Bring, then, great curer, death, thy dark relief,
And save me, from vain sense of hopeless grief.
Shut me for ever from the suffering scene,
And leave long voids for silent rest between.
Thy hand can snatch me from a weeping son,
Heir to my woes, and born to be undone!
Place me, where I, no more, his wrongs shall hear,
Nor his told sorrows reach my shelter'd ear.

88

Thus while I mourn'd, retir'd, from hated light,
Sleep came, and hid affliction, in the night;
The night, instructive to my bold complaint,
In a long dream, did that sad march re-paint,
That pomp of tears, which did, for Sheffield, flow,
Who, lately, blacken'd half our streets, with woe.

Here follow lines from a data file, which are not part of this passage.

(* ===== verification/PhysicalPage.v ===== *)
(** * The physical page allocator ([kernel/physical_page.c])

    During boot pages come from the usable ranges in order and from a list of
    recycled pages linked through the pages themselves.  [finalize] turns the
    allocator into a buddy system: each range is cut into naturally aligned
    root extents, each root has a binary tree of 3-bit states packed into a byte
    array, the first page of a block carries its metadata, and the free blocks
    of each order are a doubly linked list through that metadata.

    Flat page indices, orders and addresses are integers; the arrays [metadata],
    [roots] and [tree] that the code places in reserved pages are lists, the null
    pointer an empty one.  States are the numbers the code packs into bits, since
    a corrupted array may hold others.  The cost counters of the diagnostic
    build are left out; a fatal release ends in [__builtin_trap]. *)
From S2P Require Import Prelude BootMemory.
#[local] Open Scope Z_scope.

Module PhysicalPage.
Import BootMemory.

Definition BOAROS_PAGE_SHIFT : Z := 12.
Definition BOAROS_PAGE_SIZE : Z := 4096.
Definition BOAROS_PAGE_MASK : Z := 4095.
Definition PHYSICAL_PAGE_MAX_ORDER : nat := 31.
Definition PHYSICAL_PAGE_ALLOCATOR_INITIALIZED : Z := 0x50414745.
Definition PHYSICAL_PAGE_ALLOCATOR_FINALIZED : Z := 0x42554459.
Definition PHYSICAL_PAGE_NONE : Z := UINT64_MAX.
Definition PHYSICAL_PAGE_INDEX_NONE : Z := UINT32_MAX.

Inductive physical_page_status :=
  | PHYSICAL_PAGE_STATUS_OK
  | PHYSICAL_PAGE_STATUS_INVALID
  | PHYSICAL_PAGE_STATUS_EMPTY
  | PHYSICAL_PAGE_STATUS_DOUBLE_FREE
  | PHYSICAL_PAGE_STATUS_STATE.
#[export] Instance physical_page_status_eq_dec : EqDecision physical_page_status.
Proof. solve_decision. Defined.

(** [enum physical_page_state], as stored in a byte. *)
Definition PHYSICAL_PAGE_STATE_ALLOCATED_HEAD : Z := 0.
Definition PHYSICAL_PAGE_STATE_ALLOCATED_TAIL : Z := 1.
Definition PHYSICAL_PAGE_STATE_CANDIDATE : Z := 2.
Definition PHYSICAL_PAGE_STATE_FREE_HEAD : Z := 3.
Definition PHYSICAL_PAGE_STATE_FREE_TAIL : Z := 4.
Definition PHYSICAL_PAGE_STATE_INTERNAL : Z := 5.

(** [enum buddy_state], as stored in three bits. *)
Definition BUDDY_INACTIVE : Z := 0.
Definition BUDDY_FREE : Z := 1.
Definition BUDDY_SPLIT : Z := 2.
Definition BUDDY_ALLOCATED : Z := 3.
Definition BUDDY_INTERNAL : Z := 4.

Record physical_page_metadata := mk_metadata {
  m_next : Z;
  m_previous : Z;
  m_reference_count : Z;
  m_order : Z;
  m_state : Z;
  m_reserved : Z;
}.
Record physical_page_root := mk_root {
  r_address : Z;
  r_node_offset : Z;
  r_first_page_index : Z;
  r_order : Z;
  r_range_index : Z;
  r_reserved : Z;
}.
Record physical_page_range := mk_page_range {
  g_base : Z;
  g_next : Z;
  g_end : Z;
  g_first_page_index : Z;
}.
#[export] Instance physical_page_metadata_eq_dec : EqDecision physical_page_metadata.
Proof. solve_decision. Defined.
#[export] Instance physical_page_root_eq_dec : EqDecision physical_page_root.
Proof. solve_decision. Defined.

(** The fields the operations below read; [a_access] is whether the callback is
    bound, and the callback itself is a parameter. *)
Record physical_page_allocator := mk_allocator {
  a_total_pages : Z;
  a_available_pages : Z;
  a_recycled_head : Z;
  a_metadata_address : Z;
  a_metadata_pages : Z;
  a_range_count : Z;
  a_initialized : Z;
  a_finalized : Z;
  a_access : bool;
  a_metadata : list physical_page_metadata;
  a_roots : list physical_page_root;
  a_tree : list Z;
  a_tree_nodes : Z;
  a_root_count : Z;
  a_free_heads : list Z;
  a_ranges : list physical_page_range;
}.

Definition set_metadata (a : physical_page_allocator) (m : list physical_page_metadata) : physical_page_allocator :=
  mk_allocator a.(a_total_pages) a.(a_available_pages) a.(a_recycled_head) a.(a_metadata_address) a.(a_metadata_pages)
    a.(a_range_count) a.(a_initialized) a.(a_finalized) a.(a_access) m a.(a_roots) a.(a_tree) a.(a_tree_nodes)
    a.(a_root_count) a.(a_free_heads) a.(a_ranges).
Definition set_tree (a : physical_page_allocator) (t : list Z) : physical_page_allocator :=
  mk_allocator a.(a_total_pages) a.(a_available_pages) a.(a_recycled_head) a.(a_metadata_address) a.(a_metadata_pages)
    a.(a_range_count) a.(a_initialized) a.(a_finalized) a.(a_access) a.(a_metadata) a.(a_roots) t a.(a_tree_nodes)
    a.(a_root_count) a.(a_free_heads) a.(a_ranges).
Definition set_free_heads (a : physical_page_allocator) (h : list Z) : physical_page_allocator :=
  mk_allocator a.(a_total_pages) a.(a_available_pages) a.(a_recycled_head) a.(a_metadata_address) a.(a_metadata_pages)
    a.(a_range_count) a.(a_initialized) a.(a_finalized) a.(a_access) a.(a_metadata) a.(a_roots) a.(a_tree) a.(a_tree_nodes)
    a.(a_root_count) h a.(a_ranges).
Definition set_available (a : physical_page_allocator) (n : Z) : physical_page_allocator :=
  mk_allocator a.(a_total_pages) n a.(a_recycled_head) a.(a_metadata_address) a.(a_metadata_pages)
    a.(a_range_count) a.(a_initialized) a.(a_finalized) a.(a_access) a.(a_metadata) a.(a_roots) a.(a_tree) a.(a_tree_nodes)
    a.(a_root_count) a.(a_free_heads) a.(a_ranges).
Definition set_roots (a : physical_page_allocator) (r : list physical_page_root) : physical_page_allocator :=
  mk_allocator a.(a_total_pages) a.(a_available_pages) a.(a_recycled_head) a.(a_metadata_address) a.(a_metadata_pages)
    a.(a_range_count) a.(a_initialized) a.(a_finalized) a.(a_access) a.(a_metadata) r a.(a_tree) a.(a_tree_nodes)
    a.(a_root_count) a.(a_free_heads) a.(a_ranges).
Definition set_ranges (a : physical_page_allocator) (g : list physical_page_range) : physical_page_allocator :=
  mk_allocator a.(a_total_pages) a.(a_available_pages) a.(a_recycled_head) a.(a_metadata_address) a.(a_metadata_pages)
    a.(a_range_count) a.(a_initialized) a.(a_finalized) a.(a_access) a.(a_metadata) a.(a_roots) a.(a_tree) a.(a_tree_nodes)
    a.(a_root_count) a.(a_free_heads) g.
Definition set_recycled (a : physical_page_allocator) (head : Z) : physical_page_allocator :=
  mk_allocator a.(a_total_pages) a.(a_available_pages) head a.(a_metadata_address) a.(a_metadata_pages)
    a.(a_range_count) a.(a_initialized) a.(a_finalized) a.(a_access) a.(a_metadata) a.(a_roots) a.(a_tree) a.(a_tree_nodes)
    a.(a_root_count) a.(a_free_heads) a.(a_ranges).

There, cry'd a pointing seraph, look! compare!
And blush, forgetful, of your light despair!
What has this mother lost, as far distrest,
Beyond her sex, as, late, beyond 'em, blest!
Son of her soul! her child, by mind, and birth,
Bright, by her fires, and guardian of her worth;
Promise of virtues, to the rising age!
Yet, ah! how blasted is the lov'd presage!
Think of her loss, her weight of woe bemoan,
And, humbly conscious, sigh not, for your own.